Review Anime Fairy Gone

Kisah ini terjadi di dunia di mana peri merasuki dan tinggal di dalam makhluk hidup, memberi mereka kemampuan misterius. JIka dimasukkan ke dalam manusia, peri dapat menjadi alter ego dan digunakan sebagai senjata. Orang yang menggunakan alat perang disebut “Prajurit Peri.” Setelah perang berakhir dan mereka menyelesaikan peran mereka, para prajurit kehilangan tujuan mereka. Beberapa memilih bekerja untuk pemerintah, beberapa bergabung dengan mafia, dan beberapa bahkan menjadi teroris, karena mereka memilih cara hidup mereka sendiri.

Sembilan tahun telah berlalu sejak perang. Sang protagonis Maria adalah rekrut baru “Dorothea,” sebuah organisasi yang menyelidiki dan menekan kejahatan yang berkaitan dengan peri. Di tengah situasi politik yang tidak stabil, para penjahat yang memiliki luka batin akibat perang dan konflik masa lalu muncul dan terlibat dalam terorisme sebagai tindakan balas dendam. Ini adalah kisah Prajurit Peri, yang memperjuangkan keadilan mereka sendiri di dunia pascaperang yang kacau.

First Impression

Mulus sekali. Jadi, di suatu dunia dengan era yang mirip seperti era revolusi industri Eropa, peri pernah digunaan sebagai senjata perang dengan cara dirasukkan ke dalam tubuh manusia dan membuat mereka mempunyai alter ego yang super (semacam alter ego dalam Ajin).

Namun, perang sudah selesai, dan para prajurit sakti itu tidak memiliki tujuan lagi. Manusia yang dirasuki peri dalam tubuhnya adalah ilegal, kecuali yang tergabung dalam organisasi khusus bentkan pemerintah “Dorothea”
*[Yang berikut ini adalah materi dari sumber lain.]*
(** The pointer a parser returns designates [size] bytes inside the message. *)
Lemma bytes_at_typed off max size :
  0 <= size <= max → (off + Z.to_nat max ≤ 16)%nat →
  rok (bytes_at off size) (array_typed is_u8 (clamp max size)) m.
Proof.
  intros Hs Hoff. destruct Hwf as [Hl Hb _ _]. unfold rok, bytes_at, asks. split.
  - rewrite clamp_id by lia. rewrite length_take, length_drop, Hl. lia.
  - auto using Forall_take, Forall_drop.
Qed.
End arrays.

(** * Parsing any message *)

Definition opt_typed (o : option request) : Prop :=
  match o with
  | Some r => req_typed r
  | None => True
  end.

Section parse.
Context (m : cec_msg) (Hwf : cec_msg_wf m).

Ltac head_match :=
  repeat lazymatch goal with
  | |- rok (match ?z with _ => _ end) _ _ => is_var z; destruct z
  end; try by apply rok_ret.

Ltac rok_typed := rok_run; cbn; rok_fin.

Lemma rok_parse_cdc sub : rok (cec_parse_cdc sub) opt_typed m.
Proof.
  unfold cec_parse_cdc. head_match.
  all: match goal with |- rok (mbind _ ?p) _ _ => unfold p end.
  all: rok_typed.
Qed.

Lemma digital0_typed : digital_typed digital0.
Proof. repeat split; cbn; try done. byte_list. Qed.
Lemma record_src0_typed : record_src_typed record_src0.
Proof. repeat split; cbn; try done. byte_list. Qed.
Lemma tuner_info0_typed : tuner_info_typed tuner_info0.
Proof. repeat split; cbn; try done. byte_list. Qed.
Lemma ui_command0_typed : ui_command_typed ui_command0.
Proof. repeat split; cbn; try done. byte_list. Qed.
#[local] Hint Resolve digital0_typed record_src0_typed tuner_info0_typed
  ui_command0_typed : cec_rok.

Lemma rok_clear_digital_timer :
  rok (cec_ops_clear_digital_timer digital0) (λ o, timer_typed o.1 ∧ digital_typed o.2) m.
Proof. unfold cec_ops_clear_digital_timer. rok_run. Qed.

Lemma rok_set_digital_timer :
  rok (cec_ops_set_digital_timer digital0) (λ o, timer_typed o.1 ∧ digital_typed o.2) m.
Proof. exact rok_clear_digital_timer. Qed.

Lemma rok_select_digital_service :
  rok (cec_ops_select_digital_service digital0) digital_typed m.
Proof. unfold cec_ops_select_digital_service. rok_run. Qed.

Lemma clamp_u8 max x : is_u8 max → is_u8 (clamp max (u8 x)).
Proof.
  intros Hm. pose proof (clamp_range max (u8 x) ltac:(range) (proj1 (u8_range x))). range.
Qed.
#[local] Hint Resolve clamp_u8 : c_range.

Lemma bytes_at_u8 off max x :
  0 <= max → (off + Z.to_nat max ≤ 16)%nat →
  rok (bytes_at off (clamp max (u8 x)))
    (array_typed is_u8 (clamp max (clamp max (u8 x)))) m.
Proof.
  intros. apply bytes_at_typed; [done| |done]. apply clamp_range; [done|]. apply u8_range.
Qed.
#[local] Hint Extern 1 (rok (bytes_at _ _) _ _) =>
  apply bytes_at_u8; [done|vm_compute; lia] : cec_rok.

Lemma rok_parse_features :
  rok ('(v, a, rc, dev) ← cec_ops_report_features;
       match rc, dev with
       | Some o1, Some o2 =>
           p ← get o1; d ← get o2; mret (Some (Report_features v a p d))
       | _, _ => mret None
       end) opt_typed m.
Proof.
  eapply rok_bind; [by apply rok_report_features|].
  intros [[[v a] [o1|]] [o2|]] (? & ? & H1 & H2); try by apply rok_ret.
  specialize (H1 _ eq_refl). specialize (H2 _ eq_refl). rok_run.
Qed.

#[local] Hint Resolve rok_parse_cdc rok_report_short_audio_descriptor
  rok_request_short_audio_descriptor rok_clear_digital_timer rok_set_digital_timer
  rok_select_digital_service rok_parse_features : cec_rok.

(** Runs the parser of the opcode, unless it has a rule of its own. *)
Ltac ops_unfold :=
  lazymatch goal with
  | |- rok (mbind _ (?f _)) _ _ => idtac
  | |- rok (mbind _ (?f _ _)) _ _ => idtac
  | |- rok (mbind _ ?p) _ _ => unfold p
  end.

Lemma rok_parse op : rok (cec_parse op) opt_typed m.
Proof.
  unfold cec_parse. head_match; try solve [eauto with cec_rok]; try ops_unfold; rok_typed.
  all: case_match; range.
Qed.

Lemma rok_opcode : rok cec_msg_opcode (λ _, True) m.
Proof. unfold cec_msg_opcode. rok_run. Qed.
End parse.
Kelhatannya anime ini akan mengkikuti tokoh utamanya, Maria, yang sepertinya selama ini mencari teman masa kecilnya, Veronnnica (Noni-noni blonde spory yang wow), dimana mereka berdua adalah satu-satunya penyintas dalam kehancuran desa peri kampung halaman mereka.

Menariknya, entah kenapa peri alter ego Maria desainnya dibuat mirip dengan Bunda Maria. Peri si Maria juga muncul untuk mendamaikan, mirip seperti Bunda Maria.

Vibe anime ini mirip dengan Violet Evergarden, yaitu bercerita tentang dunia sesudah perang. Dengan tambahan supranatural sebagai bumbu, saya rasa P.A. Works biasa melakukannya sih.

Openingnya keren, sangat cocok dengan nuansa kontennya. Endingnya juga bagus. Musik latarnya agak kurang pas di bagian yang santai seperti waktu ada pelelangan, tapi sangat pas di bagian yang intens seperti pertarungan.

Style gambarnya lain daripada yang lain, tapi tetap eye-catching dan enak dilihat. Seperti biasa P.A. Works jago dalam membuat inovasi. Saya juga melihat beberapa scene memakai gaya pewarnaan Runge Murata. Bayangkan! Murata-style dalam bentuk animasi! Ini gebrakan besar!

Walaupun tidak se-intens anime sebelah musim ini, tapi ini anime yang cukup berat untuk mengawali hari. Pantas dimasukkan ke dalam watch list kalian teambatch.